The ongoing COVID-19 pandemic caused by SARS-CoV-2 has affected millions of people worldwide and has significant implications for public health. Host transcriptomics profiling provides comprehensive understanding of how the virus interacts with host cells and how the host responds to the virus. COVID-19 disease alters the host transcriptome, affecting cellular pathways and key molecular functions. To contribute to the global effort to understand the virus’s effect on host cell transcriptome, we have generated a dataset from nasopharyngeal swabs of 35 individuals infected with SARS-CoV-2 from the Campania region in Italy during the three outbreaks, with different clinical conditions. This dataset will help to elucidate the complex interactions among genes and can be useful in the development of effective therapeutic pathways.
Background & Summary
Severe acute respiratory syndrome coronavirus 2 (SARS-CoV-2), responsible for coronavirus disease 19 (COVID-19), has emerged in December 2019 when the first case was reported in Wuhan, China. Soon after, it has rapidly spread to other countries worldwide, becoming pandemic with more than 4 million fatalities and 230 million cases registered1.

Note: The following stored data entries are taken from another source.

(** * The query translator of Aqqu ([query_translator/translator.py])

    A shallow embedding of [Query] and [QueryTranslator] and the properties
    of the translation pipeline: candidate concatenation, bounded execution
    with skipping of empty results, the scorer swap and its wiring of the
    candidate extender, and the order in which a [Query] is filled in.

    The translator only orchestrates collaborators whose code lives in other
    modules (parser, entity linker, answer-type identifier, pattern matcher,
    ranker, SPARQL backend).  They are the fields of the classes [Data] and
    [Collaborators] below: each operation is a function on an opaque
    external state [Ext]; the ones that may fail return an [outcome].
    Objects the translator itself creates or updates (entity linkers, the
    parameters held by a candidate extender) live in an explicit store, so
    that identity and aliasing are visible.  Times are Python floats: IEEE
    binary64 numbers, with the operations as the standard library specifies
    them ([SpecFloat], rounding to nearest even). *)

From Stdlib Require Import ZArith Lia Ascii String SpecFloat.
From stdpp Require Import base option list gmap.

Local Open Scope Z_scope.

(** ** Python values and exceptions *)

(** The result of a call: a value, or a raised exception. *)
Inductive outcome (E A : Type) : Type :=
| Return (a : A)
| Raise (e : E).
Arguments Return {E A} a.
Arguments Raise {E A} e.

(** [ranked_candidates[:n_top]]: a slice with a stop index only.  A negative
    stop counts from the end of the list. *)
Definition py_slice_to {A : Type} (l : list A) (n : Z) : list A :=
  if 0 <=? n then take (Z.to_nat n) l
  else take (Z.to_nat (Z.of_nat (length l) + n)) l.

(** [str.lower()] on text whose code points are below U+0100: the letters
    A-Z and the Latin-1 capitals (U+00C0-U+00DE without the multiplication
    sign U+00D7) move up by 32, everything else is unchanged. *)
Definition lower_ascii (c : ascii) : ascii :=
  let n := N_of_ascii c in
  if ((65 <=? n) && (n <=? 90))%N then ascii_of_N (n + 32)
  else if ((192 <=? n) && (n <=? 222) && negb (n =? 215))%N
       then ascii_of_N (n + 32)
       else c.

Fixpoint lower (s : string) : string :=
  match s with
  | EmptyString => EmptyString
  | String c s' => String (lower_ascii c) (lower s')
  end.

(** The capital letters below U+0100: A-Z, and U+00C0-U+00DE without the
    multiplication sign.  Each has its small letter 32 code points above. *)
Definition is_capital (c : ascii) : bool :=
  let n := N_of_ascii c in
  (((65 <=? n) && (n <=? 90)) || ((192 <=? n) && (n <=? 222) && negb (n =? 215)))%N.

(** Python floats. *)
Abbreviation float := spec_float.

Definition float_add : float -> float -> float := SFadd 53 1024.
Definition float_sub : float -> float -> float := SFsub 53 1024.
Definition float_mul : float -> float -> float := SFmul 53 1024.
Definition float_div : float -> float -> float := SFdiv 53 1024.

(** The float nearest to an int, as mixed arithmetic converts it; an
    infinity when the int is out of range. *)
Definition float_of_int (n : Z) : float := binary_normalize 53 1024 n 0 false.

Definition float_is_zero (x : float) : bool :=
  match x with
  | S754_zero _ => true
  | _ => false
  end.

Definition float_is_infinite (x : float) : bool :=
  match x with
  | S754_infinity _ => true
  | _ => false
  end.

(** The literal [0.001]: 4611686018427388 * 2^-62, the float nearest to
    1/1000. *)
Definition epsilon : float := S754_finite false 4611686018427388 (-62).

(** [(now - before) * 1000] *)
Definition milliseconds (now before : float) : float :=
  float_mul (float_sub now before) (float_of_int 1000).

(** The three structural templates of the pattern matcher. *)
Inductive Template : Type := ERT | ERMRT | ERMRERT.

(** The attributes of a [Query] that are assigned after its construction. *)
Inductive QueryField : Type :=
| F_tokens
| F_identified_entities
| F_target_type
| F_content_tokens
| F_relation_oracle.

#[global] Instance QueryField_eq_dec : EqDecision QueryField.
Proof. solve_decision. Defined.

#[global] Instance Template_eq_dec : EqDecision Template.
Proof. solve_decision. Defined.

(** The messages handed to the logger, with the values they are formatted
    from. *)
Inductive LogRecord : Type :=
| LogTranslating (query_text : string)
| LogTotalTranslationTime (duration : float)
| LogTranslationExecuted (num_sparql_queries : Z)
                         (translation_time avg_query_time : float)
| LogRanking (n_candidates : nat)
| LogFetching
| LogTruncating (n_top : Z)
| LogFetched (n_total_translations : nat) (n_translations : nat)
             (result_fetch_time avg_result_fetch_time : float)
| LogDone (query : string).

(** What a run does, in program order: the construction of the [Query],
    every later assignment to one of its attributes, every call of a
    pattern-matching method, and every log message. *)
Inductive Event : Type :=
| EvNewQuery
| EvSetattr (f : QueryField)
| EvMatch (t : Template)
| EvInfo (r : LogRecord).

(** Exceptions: [ZeroDivisionError], [OverflowError] and [TypeError] are
    the ones the translator's own statements could raise (a float division,
    the conversion of an int to a float, the use of an attribute that is
    still [None]); everything a collaborator raises is passed on unchanged. *)
Inductive exn (Err : Type) : Type :=
| ZeroDivisionError
| OverflowError
| TypeError
| CollaboratorError (e : Err).
Arguments ZeroDivisionError {Err}.
Arguments OverflowError {Err}.
Arguments TypeError {Err}.
Arguments CollaboratorError {Err} e.

(** Object identities. *)
Abbreviation loc := positive.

There are different factors that make it difficult to contain the spread of COVID-19. These include the high mutation rate of the virus, the challenge of diagnosing asymptomatic or mildly symptomatic individuals and the capability of the virus to be transmitted during the pre-symptomatic phase2.
After transmission processes through respiratory droplets, aerosol or surface contamination, follows the incubation period that could led to a plethora of symptoms such as fever, cough, shortness of breath, loss of taste and smell, diarrhea and nausea3. Nevertheless, a notable proportion of individuals with pre-existing conditions, such as asthma, diabetes, cardiovascular disease and other chronic illnesses experienced severe complications such as pneumonia affections or acute respiratory syndrome4. Some respiratory failures in severe SARS-CoV-2 infection have been found to be associated with the activation of immune response and pro-inflammatory mechanisms by chemokines and cytokine release, which may be caused by a “cytokine storm syndrome”5. In addition to pre-existing clinical conditions, other factors, such as age, sex, and ethnicity can also impact the clinical presentation of infected patients6.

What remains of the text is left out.